- [WHAT NEEDS TO BE DONE]
The required result is a copy of each line below in which "left" appears.

- [DATASET EXTRACT]

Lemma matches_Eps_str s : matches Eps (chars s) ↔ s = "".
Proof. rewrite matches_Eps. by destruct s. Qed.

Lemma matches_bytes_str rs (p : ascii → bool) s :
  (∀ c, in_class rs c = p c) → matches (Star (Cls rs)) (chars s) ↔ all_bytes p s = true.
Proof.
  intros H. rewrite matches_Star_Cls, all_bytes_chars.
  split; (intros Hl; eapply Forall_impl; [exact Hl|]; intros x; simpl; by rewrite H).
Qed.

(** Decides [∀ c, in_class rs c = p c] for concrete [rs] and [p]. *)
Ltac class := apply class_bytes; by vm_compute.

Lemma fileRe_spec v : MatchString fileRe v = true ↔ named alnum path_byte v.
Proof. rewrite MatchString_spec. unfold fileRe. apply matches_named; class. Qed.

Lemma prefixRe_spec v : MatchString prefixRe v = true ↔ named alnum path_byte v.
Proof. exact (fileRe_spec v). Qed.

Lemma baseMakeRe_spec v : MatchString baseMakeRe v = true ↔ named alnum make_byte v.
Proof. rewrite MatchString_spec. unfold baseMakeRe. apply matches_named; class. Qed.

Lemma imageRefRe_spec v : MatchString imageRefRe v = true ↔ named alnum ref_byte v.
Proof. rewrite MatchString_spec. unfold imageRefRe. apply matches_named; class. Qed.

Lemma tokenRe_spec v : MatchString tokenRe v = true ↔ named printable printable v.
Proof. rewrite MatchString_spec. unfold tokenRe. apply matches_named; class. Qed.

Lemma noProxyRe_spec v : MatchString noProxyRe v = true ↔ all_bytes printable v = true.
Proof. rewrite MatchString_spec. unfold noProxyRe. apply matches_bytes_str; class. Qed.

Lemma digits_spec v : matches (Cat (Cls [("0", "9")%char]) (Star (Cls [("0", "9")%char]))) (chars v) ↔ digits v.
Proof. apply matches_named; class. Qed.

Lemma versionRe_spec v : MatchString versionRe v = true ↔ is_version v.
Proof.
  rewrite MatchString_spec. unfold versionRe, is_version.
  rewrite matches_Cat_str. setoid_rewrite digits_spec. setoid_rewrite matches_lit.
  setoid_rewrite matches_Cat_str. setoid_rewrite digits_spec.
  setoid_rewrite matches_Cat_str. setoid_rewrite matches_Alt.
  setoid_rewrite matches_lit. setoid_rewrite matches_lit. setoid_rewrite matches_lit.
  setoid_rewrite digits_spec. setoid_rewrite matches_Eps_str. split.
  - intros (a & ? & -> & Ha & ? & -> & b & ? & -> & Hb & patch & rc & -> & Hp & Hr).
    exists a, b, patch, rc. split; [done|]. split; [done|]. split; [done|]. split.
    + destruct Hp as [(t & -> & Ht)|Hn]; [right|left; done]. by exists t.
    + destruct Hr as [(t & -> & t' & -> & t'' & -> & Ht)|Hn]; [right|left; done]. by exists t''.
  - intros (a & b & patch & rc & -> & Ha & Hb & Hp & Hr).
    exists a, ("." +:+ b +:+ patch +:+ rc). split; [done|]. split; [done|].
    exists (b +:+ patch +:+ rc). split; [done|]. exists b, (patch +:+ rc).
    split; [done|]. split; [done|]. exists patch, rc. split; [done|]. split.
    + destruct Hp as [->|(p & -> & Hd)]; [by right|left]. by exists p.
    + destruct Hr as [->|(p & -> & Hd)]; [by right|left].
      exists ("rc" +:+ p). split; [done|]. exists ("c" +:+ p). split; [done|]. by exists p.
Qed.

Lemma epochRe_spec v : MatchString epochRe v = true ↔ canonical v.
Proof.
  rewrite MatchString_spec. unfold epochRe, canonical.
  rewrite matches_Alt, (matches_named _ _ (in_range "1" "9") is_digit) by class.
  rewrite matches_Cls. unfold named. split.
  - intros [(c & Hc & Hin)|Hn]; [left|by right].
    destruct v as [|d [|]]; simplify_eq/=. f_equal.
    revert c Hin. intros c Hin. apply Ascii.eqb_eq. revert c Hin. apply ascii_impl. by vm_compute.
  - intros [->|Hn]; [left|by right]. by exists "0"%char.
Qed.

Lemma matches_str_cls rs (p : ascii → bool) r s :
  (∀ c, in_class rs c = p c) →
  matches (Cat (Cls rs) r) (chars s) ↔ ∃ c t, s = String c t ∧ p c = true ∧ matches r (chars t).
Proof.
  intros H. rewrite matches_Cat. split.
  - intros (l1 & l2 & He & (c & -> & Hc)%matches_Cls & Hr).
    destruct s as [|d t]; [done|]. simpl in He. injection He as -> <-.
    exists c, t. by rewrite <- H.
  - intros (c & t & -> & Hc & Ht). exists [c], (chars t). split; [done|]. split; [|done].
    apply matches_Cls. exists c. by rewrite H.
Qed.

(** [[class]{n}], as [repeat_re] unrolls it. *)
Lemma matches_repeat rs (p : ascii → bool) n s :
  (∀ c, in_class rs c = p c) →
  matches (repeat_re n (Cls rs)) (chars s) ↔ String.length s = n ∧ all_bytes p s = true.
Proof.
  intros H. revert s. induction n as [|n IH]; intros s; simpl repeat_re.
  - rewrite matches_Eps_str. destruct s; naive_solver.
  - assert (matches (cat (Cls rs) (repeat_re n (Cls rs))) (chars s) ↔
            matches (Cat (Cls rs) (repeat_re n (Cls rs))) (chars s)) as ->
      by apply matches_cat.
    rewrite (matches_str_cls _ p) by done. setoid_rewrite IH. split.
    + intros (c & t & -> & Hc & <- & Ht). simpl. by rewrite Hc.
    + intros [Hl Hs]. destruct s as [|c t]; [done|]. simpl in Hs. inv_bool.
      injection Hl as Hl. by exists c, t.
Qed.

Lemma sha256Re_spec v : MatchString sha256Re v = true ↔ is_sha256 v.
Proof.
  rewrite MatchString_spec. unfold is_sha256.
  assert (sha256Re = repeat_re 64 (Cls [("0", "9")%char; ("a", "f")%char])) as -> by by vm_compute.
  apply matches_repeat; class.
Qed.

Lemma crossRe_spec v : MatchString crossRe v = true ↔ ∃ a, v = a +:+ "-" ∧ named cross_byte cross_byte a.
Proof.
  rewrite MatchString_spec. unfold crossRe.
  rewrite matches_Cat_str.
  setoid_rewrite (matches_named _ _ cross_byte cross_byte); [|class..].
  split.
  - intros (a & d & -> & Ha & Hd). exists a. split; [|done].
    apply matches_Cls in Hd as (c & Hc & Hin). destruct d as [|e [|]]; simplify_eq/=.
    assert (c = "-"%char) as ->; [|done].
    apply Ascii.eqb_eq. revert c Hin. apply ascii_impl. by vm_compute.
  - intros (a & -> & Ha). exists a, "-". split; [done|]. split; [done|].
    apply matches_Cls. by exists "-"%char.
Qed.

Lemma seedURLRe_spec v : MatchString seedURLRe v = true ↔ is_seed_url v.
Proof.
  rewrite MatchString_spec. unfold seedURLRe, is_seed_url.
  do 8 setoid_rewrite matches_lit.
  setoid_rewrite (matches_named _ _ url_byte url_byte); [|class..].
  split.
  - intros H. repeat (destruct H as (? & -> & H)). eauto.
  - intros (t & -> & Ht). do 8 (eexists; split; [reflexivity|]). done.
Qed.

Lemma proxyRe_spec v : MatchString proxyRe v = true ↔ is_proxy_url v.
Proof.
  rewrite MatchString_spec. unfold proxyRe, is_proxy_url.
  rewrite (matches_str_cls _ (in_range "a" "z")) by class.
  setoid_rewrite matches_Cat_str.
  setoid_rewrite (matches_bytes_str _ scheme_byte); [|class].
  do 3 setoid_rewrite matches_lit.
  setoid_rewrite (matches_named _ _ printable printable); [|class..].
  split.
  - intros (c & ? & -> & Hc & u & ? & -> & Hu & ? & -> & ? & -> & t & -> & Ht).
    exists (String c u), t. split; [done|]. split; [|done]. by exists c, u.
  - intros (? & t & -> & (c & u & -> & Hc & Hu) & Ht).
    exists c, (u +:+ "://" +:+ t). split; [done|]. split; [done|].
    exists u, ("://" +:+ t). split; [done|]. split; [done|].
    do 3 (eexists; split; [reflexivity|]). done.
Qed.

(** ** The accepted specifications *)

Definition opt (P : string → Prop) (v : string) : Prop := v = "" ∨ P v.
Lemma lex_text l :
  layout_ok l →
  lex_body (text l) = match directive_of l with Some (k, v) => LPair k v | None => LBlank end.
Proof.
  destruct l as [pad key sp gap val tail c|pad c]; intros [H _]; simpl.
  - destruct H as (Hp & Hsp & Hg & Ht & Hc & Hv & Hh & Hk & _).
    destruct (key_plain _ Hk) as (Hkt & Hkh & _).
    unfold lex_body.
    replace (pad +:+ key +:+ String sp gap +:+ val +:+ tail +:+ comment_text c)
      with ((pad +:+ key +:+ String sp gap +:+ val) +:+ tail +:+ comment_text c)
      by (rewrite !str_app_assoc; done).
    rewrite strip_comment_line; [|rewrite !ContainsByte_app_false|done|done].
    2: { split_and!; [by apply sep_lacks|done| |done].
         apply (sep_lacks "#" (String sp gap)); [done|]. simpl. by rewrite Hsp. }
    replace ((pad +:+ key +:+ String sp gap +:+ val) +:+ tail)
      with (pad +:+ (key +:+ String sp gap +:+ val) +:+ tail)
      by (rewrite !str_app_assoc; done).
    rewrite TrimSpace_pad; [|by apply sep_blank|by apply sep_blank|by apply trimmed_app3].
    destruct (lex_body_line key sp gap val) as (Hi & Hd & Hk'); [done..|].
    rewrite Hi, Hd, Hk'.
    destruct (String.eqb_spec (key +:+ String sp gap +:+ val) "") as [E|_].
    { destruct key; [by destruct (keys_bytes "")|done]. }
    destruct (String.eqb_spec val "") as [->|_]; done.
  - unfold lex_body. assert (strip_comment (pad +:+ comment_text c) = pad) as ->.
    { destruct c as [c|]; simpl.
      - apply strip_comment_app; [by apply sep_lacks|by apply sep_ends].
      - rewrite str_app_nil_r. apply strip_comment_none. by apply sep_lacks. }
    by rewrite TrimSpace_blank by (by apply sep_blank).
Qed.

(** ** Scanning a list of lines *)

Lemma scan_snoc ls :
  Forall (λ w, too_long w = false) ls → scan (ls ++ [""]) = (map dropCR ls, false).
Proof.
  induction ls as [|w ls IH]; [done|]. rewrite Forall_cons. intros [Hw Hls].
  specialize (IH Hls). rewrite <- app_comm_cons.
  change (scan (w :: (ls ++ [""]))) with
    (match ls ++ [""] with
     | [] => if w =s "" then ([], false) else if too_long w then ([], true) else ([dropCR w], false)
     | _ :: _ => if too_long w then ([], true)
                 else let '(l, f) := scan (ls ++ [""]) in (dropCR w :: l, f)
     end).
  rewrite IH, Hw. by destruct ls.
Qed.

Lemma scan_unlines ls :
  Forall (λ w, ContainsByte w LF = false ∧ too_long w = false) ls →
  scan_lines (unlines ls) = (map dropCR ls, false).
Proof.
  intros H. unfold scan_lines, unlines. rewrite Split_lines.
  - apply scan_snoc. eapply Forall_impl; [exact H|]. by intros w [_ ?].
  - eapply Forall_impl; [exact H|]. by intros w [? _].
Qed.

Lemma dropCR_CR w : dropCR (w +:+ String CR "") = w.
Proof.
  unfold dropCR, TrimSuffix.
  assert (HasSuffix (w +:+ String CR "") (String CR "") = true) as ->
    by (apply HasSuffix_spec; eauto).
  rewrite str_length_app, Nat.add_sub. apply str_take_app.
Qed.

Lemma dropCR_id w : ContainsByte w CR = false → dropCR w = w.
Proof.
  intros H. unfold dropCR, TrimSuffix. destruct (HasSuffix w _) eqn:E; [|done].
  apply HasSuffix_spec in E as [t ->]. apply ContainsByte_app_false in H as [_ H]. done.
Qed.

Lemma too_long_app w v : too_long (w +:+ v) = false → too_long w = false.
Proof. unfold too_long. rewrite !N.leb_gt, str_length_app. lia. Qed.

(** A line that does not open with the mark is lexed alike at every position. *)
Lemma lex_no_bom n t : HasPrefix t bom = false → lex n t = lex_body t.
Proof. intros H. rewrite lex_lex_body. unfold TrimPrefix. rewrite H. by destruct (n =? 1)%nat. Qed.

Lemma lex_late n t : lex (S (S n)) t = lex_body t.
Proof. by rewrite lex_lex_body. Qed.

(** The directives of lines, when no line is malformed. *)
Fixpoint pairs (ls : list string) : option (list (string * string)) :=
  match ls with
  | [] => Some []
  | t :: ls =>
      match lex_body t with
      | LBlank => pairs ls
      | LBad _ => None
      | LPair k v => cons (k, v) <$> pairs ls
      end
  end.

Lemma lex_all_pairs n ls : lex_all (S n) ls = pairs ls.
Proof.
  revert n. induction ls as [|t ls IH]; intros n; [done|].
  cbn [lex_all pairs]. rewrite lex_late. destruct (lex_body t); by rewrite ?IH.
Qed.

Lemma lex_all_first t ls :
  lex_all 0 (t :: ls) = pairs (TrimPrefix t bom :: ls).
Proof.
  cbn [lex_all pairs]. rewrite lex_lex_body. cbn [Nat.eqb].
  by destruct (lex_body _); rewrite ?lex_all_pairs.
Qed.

- [REPLY TO THE TASK]
    + destruct Hp as [(t & -> & Ht)|Hn]; [right|left; done]. by exists t.
    + destruct Hr as [(t & -> & t' & -> & t'' & -> & Ht)|Hn]; [right|left; done]. by exists t''.
    + destruct Hp as [->|(p & -> & Hd)]; [by right|left]. by exists p.
    + destruct Hr as [->|(p & -> & Hd)]; [by right|left].
  - intros [(c & Hc & Hin)|Hn]; [left|by right].
  - intros [->|Hn]; [left|by right]. by exists "0"%char.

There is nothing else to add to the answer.